SUPPLIED INFORMATION: Begin

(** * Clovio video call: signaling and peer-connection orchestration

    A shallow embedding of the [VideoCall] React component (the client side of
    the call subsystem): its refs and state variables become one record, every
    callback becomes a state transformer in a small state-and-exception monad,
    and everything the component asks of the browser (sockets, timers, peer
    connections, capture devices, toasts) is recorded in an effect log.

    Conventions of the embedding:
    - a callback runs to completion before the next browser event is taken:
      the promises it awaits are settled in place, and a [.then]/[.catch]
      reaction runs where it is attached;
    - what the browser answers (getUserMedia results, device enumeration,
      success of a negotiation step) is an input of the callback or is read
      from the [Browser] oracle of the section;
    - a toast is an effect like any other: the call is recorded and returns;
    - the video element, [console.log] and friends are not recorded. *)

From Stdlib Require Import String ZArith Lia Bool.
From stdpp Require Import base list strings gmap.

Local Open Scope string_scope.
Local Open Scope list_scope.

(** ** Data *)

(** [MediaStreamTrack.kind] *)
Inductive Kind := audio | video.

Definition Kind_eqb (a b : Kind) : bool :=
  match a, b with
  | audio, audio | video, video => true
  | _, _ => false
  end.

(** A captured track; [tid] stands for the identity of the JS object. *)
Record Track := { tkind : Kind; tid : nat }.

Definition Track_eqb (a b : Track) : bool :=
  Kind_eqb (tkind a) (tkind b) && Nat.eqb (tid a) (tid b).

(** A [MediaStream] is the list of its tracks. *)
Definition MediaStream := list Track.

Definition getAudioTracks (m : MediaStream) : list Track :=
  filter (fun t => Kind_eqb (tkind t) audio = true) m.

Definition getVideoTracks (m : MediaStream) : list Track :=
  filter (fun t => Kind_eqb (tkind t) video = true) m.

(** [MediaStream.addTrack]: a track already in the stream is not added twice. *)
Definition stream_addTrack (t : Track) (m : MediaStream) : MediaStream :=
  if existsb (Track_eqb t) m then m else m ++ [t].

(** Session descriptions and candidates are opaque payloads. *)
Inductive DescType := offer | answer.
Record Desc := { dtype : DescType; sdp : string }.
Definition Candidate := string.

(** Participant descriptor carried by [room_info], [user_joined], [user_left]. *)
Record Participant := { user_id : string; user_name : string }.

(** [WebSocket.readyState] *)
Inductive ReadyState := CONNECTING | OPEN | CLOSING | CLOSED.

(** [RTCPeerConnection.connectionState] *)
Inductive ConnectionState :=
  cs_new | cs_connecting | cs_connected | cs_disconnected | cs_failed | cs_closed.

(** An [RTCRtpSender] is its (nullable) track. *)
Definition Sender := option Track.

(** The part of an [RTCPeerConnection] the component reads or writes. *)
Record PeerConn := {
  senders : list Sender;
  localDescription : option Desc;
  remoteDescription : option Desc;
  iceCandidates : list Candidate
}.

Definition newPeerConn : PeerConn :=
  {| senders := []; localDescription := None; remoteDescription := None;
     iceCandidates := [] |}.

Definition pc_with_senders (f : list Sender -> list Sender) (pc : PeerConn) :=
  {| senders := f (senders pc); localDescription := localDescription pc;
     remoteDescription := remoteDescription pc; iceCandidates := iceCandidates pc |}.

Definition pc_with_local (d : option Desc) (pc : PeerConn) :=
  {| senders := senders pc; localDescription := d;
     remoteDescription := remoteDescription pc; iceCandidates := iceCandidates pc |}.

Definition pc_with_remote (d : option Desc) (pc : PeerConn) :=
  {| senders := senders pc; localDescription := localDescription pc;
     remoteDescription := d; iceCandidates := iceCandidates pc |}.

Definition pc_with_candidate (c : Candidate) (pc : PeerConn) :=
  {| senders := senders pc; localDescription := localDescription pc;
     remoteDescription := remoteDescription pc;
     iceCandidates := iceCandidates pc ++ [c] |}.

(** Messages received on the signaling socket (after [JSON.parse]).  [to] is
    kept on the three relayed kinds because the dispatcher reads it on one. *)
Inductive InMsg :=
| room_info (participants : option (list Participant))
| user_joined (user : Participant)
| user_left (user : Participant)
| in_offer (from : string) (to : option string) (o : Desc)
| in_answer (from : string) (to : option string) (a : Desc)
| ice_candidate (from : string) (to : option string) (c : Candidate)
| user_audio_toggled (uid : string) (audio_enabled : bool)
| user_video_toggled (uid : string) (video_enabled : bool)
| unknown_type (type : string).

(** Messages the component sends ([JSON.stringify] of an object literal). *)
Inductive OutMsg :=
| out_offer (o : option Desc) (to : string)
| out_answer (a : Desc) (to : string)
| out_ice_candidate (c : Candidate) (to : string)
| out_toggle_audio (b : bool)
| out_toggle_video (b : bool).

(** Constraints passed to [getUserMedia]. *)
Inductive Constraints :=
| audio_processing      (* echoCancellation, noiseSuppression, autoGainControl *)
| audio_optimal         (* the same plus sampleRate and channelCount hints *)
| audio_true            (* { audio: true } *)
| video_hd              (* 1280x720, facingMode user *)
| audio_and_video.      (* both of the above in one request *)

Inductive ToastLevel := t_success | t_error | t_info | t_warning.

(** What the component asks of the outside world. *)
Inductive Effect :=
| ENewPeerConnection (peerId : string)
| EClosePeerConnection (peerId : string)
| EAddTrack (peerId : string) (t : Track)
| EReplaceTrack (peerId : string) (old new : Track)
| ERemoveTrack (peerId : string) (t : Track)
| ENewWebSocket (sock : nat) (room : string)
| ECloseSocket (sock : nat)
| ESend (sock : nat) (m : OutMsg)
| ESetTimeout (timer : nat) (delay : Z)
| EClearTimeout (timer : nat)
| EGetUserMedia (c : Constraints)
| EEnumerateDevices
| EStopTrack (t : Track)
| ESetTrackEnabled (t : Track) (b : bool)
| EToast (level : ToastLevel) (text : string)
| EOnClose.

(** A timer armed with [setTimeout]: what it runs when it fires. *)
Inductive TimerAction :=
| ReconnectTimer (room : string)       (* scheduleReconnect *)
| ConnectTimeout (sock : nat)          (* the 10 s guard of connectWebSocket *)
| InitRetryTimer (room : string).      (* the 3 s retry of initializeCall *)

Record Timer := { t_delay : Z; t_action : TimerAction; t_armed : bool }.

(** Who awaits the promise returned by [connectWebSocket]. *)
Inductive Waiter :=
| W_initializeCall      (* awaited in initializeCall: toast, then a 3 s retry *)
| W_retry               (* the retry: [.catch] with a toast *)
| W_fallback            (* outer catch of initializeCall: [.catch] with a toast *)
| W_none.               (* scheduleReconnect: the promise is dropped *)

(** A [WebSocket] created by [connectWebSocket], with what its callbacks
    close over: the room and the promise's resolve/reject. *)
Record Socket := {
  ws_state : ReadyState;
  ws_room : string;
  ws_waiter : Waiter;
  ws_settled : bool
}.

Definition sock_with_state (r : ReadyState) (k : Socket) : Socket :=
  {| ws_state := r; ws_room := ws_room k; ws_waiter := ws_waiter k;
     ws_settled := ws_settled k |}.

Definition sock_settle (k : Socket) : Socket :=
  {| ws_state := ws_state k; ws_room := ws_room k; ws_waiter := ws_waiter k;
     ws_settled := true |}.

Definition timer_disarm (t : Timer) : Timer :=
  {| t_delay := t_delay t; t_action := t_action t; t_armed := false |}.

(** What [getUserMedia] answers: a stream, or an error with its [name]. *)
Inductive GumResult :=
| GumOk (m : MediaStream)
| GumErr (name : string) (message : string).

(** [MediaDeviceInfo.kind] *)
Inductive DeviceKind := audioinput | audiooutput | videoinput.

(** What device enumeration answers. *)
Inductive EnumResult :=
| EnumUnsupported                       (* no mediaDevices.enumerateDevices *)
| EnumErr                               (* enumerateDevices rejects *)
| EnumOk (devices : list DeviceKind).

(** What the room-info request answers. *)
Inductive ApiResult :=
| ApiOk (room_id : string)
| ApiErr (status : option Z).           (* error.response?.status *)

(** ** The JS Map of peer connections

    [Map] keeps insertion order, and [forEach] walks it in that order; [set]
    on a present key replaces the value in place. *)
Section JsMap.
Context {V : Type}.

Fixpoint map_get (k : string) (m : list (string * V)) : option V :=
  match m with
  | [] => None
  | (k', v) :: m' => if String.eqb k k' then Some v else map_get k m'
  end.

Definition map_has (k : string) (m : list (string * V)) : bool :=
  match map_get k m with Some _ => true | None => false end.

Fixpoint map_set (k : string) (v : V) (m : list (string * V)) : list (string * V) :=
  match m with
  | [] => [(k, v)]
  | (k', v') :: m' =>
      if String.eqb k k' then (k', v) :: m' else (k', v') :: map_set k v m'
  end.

SUPPLIED INFORMATION: End

* _EXERCISE REQUIREMENTS_
Give the number of lines above containing the word "match", with no other text.

* _RESULT FOR THIS EXERCISE_
4